Please work out how many lines in the material contain "TranscriptRow" and give only that figure.

────────────────

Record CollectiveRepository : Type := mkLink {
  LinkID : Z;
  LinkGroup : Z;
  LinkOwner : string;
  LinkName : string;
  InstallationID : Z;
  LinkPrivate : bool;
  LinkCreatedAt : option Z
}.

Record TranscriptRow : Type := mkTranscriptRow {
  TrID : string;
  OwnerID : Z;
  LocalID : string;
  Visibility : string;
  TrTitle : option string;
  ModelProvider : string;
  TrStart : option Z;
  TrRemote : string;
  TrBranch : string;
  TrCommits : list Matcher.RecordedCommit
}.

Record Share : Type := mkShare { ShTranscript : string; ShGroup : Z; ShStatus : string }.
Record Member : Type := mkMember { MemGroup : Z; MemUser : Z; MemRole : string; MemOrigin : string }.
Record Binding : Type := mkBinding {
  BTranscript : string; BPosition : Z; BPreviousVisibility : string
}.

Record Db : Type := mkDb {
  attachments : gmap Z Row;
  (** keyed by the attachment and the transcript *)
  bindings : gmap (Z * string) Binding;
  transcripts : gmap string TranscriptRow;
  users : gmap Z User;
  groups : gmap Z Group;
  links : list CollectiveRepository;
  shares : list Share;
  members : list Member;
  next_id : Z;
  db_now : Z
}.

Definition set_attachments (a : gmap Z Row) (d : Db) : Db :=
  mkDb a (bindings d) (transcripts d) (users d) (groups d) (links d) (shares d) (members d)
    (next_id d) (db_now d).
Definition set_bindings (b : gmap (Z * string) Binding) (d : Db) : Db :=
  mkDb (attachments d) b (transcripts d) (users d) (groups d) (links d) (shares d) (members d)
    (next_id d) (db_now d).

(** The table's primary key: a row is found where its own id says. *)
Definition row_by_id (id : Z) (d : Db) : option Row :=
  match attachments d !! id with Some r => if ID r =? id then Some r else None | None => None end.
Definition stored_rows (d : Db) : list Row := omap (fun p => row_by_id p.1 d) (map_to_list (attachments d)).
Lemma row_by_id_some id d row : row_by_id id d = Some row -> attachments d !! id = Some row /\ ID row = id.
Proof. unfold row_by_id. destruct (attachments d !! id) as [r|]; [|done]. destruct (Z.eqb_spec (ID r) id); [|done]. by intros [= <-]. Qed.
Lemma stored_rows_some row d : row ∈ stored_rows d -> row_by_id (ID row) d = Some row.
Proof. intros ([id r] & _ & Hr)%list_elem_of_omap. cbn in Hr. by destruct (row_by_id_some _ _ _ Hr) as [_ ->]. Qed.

────────────────

-- Reply to the task --
2